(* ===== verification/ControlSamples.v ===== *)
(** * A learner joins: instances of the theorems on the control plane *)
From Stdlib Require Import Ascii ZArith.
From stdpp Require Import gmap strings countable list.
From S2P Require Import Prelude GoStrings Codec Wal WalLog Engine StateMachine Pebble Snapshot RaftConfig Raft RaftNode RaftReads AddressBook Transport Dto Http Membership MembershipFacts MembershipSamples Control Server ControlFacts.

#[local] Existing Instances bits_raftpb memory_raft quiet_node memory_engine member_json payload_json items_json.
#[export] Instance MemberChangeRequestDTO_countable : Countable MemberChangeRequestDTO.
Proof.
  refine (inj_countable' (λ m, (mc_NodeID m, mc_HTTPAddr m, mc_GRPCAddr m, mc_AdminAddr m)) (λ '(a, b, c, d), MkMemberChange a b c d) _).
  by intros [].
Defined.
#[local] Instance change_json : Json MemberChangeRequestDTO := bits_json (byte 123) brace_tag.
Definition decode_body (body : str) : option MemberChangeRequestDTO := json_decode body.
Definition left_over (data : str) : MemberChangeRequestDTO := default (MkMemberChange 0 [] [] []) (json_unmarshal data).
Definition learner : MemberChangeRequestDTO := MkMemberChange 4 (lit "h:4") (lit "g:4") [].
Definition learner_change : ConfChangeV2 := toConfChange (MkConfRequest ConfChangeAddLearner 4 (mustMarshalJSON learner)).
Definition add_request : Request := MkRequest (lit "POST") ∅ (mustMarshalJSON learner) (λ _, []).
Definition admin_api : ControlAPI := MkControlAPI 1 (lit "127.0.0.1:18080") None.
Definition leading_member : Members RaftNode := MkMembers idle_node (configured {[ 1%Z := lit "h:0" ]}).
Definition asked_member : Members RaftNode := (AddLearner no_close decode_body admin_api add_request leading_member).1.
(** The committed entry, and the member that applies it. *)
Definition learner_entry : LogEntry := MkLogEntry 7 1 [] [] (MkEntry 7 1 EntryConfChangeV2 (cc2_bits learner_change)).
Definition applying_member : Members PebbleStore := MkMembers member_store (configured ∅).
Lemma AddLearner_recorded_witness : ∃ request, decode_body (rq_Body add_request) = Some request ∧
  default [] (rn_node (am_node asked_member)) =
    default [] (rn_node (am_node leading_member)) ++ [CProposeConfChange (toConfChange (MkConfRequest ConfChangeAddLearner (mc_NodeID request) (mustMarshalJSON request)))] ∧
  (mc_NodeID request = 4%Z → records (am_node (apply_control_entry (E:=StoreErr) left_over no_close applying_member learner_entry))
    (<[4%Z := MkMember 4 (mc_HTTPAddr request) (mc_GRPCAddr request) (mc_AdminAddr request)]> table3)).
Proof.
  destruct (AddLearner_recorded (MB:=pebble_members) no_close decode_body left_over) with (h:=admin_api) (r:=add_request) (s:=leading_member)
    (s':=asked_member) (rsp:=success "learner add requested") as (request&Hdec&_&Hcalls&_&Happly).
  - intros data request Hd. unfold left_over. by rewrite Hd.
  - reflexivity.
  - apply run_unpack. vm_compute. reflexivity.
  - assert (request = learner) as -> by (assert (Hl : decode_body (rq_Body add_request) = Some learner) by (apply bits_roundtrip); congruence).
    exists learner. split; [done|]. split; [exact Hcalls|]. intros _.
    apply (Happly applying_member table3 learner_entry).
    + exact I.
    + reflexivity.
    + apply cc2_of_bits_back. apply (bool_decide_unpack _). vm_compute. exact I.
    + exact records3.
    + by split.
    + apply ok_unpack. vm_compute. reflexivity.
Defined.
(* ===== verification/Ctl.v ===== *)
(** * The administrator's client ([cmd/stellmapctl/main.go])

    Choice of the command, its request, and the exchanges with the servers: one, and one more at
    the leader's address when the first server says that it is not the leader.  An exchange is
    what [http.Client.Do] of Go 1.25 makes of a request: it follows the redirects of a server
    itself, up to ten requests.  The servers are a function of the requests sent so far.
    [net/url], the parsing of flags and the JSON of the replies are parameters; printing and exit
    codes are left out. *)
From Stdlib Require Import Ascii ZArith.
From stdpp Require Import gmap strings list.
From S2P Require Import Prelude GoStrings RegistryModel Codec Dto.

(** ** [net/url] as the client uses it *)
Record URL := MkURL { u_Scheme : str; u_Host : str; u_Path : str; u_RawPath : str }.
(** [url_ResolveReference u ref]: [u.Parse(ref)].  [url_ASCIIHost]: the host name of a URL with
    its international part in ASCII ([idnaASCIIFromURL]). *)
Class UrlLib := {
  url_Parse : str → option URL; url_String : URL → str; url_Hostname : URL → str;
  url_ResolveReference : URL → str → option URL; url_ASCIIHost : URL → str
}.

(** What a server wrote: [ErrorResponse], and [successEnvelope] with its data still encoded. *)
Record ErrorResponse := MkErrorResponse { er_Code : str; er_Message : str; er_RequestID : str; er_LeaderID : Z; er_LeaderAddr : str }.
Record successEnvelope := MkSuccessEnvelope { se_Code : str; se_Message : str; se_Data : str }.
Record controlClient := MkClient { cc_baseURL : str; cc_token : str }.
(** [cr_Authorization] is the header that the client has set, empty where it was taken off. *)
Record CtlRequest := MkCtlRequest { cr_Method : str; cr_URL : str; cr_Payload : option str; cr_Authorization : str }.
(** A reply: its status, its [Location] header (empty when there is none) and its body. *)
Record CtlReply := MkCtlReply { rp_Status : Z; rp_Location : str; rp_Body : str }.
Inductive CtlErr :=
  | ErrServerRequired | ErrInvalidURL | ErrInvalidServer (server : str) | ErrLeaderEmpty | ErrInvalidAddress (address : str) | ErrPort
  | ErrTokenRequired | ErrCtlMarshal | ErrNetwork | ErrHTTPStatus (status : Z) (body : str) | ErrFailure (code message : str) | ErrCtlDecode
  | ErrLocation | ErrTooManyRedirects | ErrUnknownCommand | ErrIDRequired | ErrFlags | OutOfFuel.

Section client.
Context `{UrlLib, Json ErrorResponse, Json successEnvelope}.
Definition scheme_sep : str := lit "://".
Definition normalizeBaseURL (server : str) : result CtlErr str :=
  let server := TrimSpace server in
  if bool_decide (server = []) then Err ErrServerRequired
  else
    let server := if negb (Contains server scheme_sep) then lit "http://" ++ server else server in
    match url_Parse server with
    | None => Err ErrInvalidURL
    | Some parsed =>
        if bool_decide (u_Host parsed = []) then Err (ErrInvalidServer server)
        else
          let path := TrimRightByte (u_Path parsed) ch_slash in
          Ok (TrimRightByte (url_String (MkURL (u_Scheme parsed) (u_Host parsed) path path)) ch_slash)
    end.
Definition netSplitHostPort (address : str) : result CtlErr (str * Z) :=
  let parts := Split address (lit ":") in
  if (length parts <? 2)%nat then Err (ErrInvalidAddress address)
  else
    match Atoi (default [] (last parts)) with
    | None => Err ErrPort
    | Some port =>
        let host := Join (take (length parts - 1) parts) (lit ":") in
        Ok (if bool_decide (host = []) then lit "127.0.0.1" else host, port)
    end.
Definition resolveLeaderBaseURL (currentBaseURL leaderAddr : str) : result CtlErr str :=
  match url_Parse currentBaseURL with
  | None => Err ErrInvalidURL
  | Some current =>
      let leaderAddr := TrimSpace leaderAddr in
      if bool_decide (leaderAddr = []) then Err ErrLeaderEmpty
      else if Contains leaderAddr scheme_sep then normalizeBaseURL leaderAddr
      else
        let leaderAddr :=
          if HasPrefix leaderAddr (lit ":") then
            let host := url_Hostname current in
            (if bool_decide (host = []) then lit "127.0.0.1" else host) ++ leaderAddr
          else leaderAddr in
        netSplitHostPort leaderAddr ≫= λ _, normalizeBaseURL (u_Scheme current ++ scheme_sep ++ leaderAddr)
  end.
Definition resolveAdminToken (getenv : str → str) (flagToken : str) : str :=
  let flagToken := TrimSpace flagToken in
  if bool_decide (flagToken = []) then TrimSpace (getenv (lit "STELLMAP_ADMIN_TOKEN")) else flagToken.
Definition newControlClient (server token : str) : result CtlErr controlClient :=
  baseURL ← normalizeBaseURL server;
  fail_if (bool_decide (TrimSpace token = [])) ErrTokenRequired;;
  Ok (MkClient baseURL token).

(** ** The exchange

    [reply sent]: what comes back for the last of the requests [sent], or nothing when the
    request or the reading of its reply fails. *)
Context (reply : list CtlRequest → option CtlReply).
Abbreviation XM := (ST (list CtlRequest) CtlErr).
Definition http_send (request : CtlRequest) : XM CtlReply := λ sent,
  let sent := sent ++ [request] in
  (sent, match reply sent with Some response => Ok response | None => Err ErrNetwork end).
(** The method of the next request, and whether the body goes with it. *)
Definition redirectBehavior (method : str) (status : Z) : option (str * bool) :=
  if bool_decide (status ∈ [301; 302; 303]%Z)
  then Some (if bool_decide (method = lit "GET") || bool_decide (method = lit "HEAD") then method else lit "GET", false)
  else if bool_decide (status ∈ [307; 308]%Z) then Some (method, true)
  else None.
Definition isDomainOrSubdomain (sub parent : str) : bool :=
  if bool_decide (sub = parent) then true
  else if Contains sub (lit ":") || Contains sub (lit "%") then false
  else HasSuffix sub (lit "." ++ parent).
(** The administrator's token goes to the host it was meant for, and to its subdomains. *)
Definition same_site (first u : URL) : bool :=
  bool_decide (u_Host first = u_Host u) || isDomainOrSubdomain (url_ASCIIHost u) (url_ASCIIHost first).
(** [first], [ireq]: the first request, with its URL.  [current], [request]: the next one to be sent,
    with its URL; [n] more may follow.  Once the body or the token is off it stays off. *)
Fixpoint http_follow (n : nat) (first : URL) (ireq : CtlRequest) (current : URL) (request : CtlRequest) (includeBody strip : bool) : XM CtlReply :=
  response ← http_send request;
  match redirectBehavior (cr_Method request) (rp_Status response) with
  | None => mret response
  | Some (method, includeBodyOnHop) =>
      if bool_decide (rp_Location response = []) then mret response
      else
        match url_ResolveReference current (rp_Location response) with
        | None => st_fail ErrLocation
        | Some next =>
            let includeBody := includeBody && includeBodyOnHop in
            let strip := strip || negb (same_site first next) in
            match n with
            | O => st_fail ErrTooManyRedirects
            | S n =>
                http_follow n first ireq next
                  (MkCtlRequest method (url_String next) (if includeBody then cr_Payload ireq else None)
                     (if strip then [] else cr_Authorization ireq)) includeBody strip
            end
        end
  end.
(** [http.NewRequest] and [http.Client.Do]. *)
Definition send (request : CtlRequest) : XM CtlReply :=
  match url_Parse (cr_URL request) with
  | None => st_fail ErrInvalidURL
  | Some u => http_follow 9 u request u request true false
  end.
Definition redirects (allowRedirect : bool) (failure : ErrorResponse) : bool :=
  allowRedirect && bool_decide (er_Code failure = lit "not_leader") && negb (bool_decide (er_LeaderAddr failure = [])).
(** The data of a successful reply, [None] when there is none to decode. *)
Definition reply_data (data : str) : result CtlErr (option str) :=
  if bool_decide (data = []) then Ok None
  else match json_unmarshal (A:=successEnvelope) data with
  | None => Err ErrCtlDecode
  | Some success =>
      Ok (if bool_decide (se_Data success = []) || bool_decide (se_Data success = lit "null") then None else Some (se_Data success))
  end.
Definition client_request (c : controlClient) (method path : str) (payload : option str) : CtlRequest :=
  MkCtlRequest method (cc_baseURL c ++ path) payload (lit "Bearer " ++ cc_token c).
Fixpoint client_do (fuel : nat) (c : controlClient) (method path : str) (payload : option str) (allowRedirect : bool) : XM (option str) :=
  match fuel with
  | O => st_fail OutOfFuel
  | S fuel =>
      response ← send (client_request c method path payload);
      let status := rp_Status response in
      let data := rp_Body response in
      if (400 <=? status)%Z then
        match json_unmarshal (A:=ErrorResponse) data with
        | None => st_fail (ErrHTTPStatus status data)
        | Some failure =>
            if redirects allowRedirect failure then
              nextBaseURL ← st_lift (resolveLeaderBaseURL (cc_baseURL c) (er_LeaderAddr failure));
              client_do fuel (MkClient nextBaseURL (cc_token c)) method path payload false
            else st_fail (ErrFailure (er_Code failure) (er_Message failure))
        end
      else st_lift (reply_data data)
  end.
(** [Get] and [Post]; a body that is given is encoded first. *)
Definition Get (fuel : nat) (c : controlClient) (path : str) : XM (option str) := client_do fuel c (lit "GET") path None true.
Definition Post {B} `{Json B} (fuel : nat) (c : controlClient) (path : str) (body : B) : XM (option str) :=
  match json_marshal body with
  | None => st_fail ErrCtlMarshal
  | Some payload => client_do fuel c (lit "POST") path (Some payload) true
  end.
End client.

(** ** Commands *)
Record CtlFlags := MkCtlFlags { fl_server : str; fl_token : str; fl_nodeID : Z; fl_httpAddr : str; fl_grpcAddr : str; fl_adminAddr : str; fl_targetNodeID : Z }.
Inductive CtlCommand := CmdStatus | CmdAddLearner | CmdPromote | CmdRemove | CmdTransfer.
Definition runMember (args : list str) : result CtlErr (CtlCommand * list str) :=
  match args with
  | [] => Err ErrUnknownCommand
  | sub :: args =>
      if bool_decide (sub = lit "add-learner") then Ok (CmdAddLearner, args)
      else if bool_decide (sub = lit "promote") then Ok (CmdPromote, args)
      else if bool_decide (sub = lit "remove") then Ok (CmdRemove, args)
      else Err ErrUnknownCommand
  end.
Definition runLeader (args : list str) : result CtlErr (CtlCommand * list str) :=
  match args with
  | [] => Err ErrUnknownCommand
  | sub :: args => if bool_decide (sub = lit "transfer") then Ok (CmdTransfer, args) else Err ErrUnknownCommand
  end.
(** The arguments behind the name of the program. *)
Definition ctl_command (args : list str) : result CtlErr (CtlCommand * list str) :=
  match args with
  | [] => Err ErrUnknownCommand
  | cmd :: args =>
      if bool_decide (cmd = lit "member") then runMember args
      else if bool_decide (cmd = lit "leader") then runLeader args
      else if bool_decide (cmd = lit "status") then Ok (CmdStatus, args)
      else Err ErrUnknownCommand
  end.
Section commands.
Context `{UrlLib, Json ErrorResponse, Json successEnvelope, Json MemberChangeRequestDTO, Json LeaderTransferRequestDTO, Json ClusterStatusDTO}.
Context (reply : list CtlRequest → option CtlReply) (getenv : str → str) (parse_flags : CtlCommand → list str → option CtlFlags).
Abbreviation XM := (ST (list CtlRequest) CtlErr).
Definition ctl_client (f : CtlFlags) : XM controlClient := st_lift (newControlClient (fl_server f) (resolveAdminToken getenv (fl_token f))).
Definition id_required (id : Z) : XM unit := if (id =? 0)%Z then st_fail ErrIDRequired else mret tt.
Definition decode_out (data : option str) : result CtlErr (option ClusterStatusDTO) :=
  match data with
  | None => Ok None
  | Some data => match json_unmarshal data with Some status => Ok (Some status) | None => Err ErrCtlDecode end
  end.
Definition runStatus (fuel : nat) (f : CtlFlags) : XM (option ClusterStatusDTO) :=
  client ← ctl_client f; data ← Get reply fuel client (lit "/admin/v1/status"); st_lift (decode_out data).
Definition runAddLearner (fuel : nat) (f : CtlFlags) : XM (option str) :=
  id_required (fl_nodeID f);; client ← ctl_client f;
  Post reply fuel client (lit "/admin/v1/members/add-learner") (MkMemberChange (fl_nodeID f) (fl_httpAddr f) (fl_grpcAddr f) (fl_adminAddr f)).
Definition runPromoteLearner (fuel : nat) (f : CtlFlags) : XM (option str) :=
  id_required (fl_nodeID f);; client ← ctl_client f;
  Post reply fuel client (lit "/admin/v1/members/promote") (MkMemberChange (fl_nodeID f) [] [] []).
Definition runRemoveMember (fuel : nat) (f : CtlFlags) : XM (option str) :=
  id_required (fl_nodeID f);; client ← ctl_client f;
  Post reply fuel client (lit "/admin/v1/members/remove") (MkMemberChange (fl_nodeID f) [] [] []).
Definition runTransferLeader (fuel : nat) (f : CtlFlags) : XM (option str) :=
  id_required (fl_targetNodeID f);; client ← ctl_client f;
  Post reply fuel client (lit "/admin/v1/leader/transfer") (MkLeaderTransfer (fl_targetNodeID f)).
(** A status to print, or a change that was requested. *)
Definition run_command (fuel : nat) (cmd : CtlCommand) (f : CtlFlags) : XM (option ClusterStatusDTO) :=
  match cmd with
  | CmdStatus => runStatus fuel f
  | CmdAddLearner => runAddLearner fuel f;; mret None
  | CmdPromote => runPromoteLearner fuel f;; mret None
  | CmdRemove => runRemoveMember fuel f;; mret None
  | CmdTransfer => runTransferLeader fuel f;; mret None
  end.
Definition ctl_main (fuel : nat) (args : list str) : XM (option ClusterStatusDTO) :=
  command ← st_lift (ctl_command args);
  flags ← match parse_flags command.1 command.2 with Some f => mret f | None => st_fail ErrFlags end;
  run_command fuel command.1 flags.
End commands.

——

Collect from the data above every line that includes "requests".

**RESPONSE TO THIS TASK**
    itself, up to ten requests.  The servers are a function of the requests sent so far.
    [reply sent]: what comes back for the last of the requests [sent], or nothing when the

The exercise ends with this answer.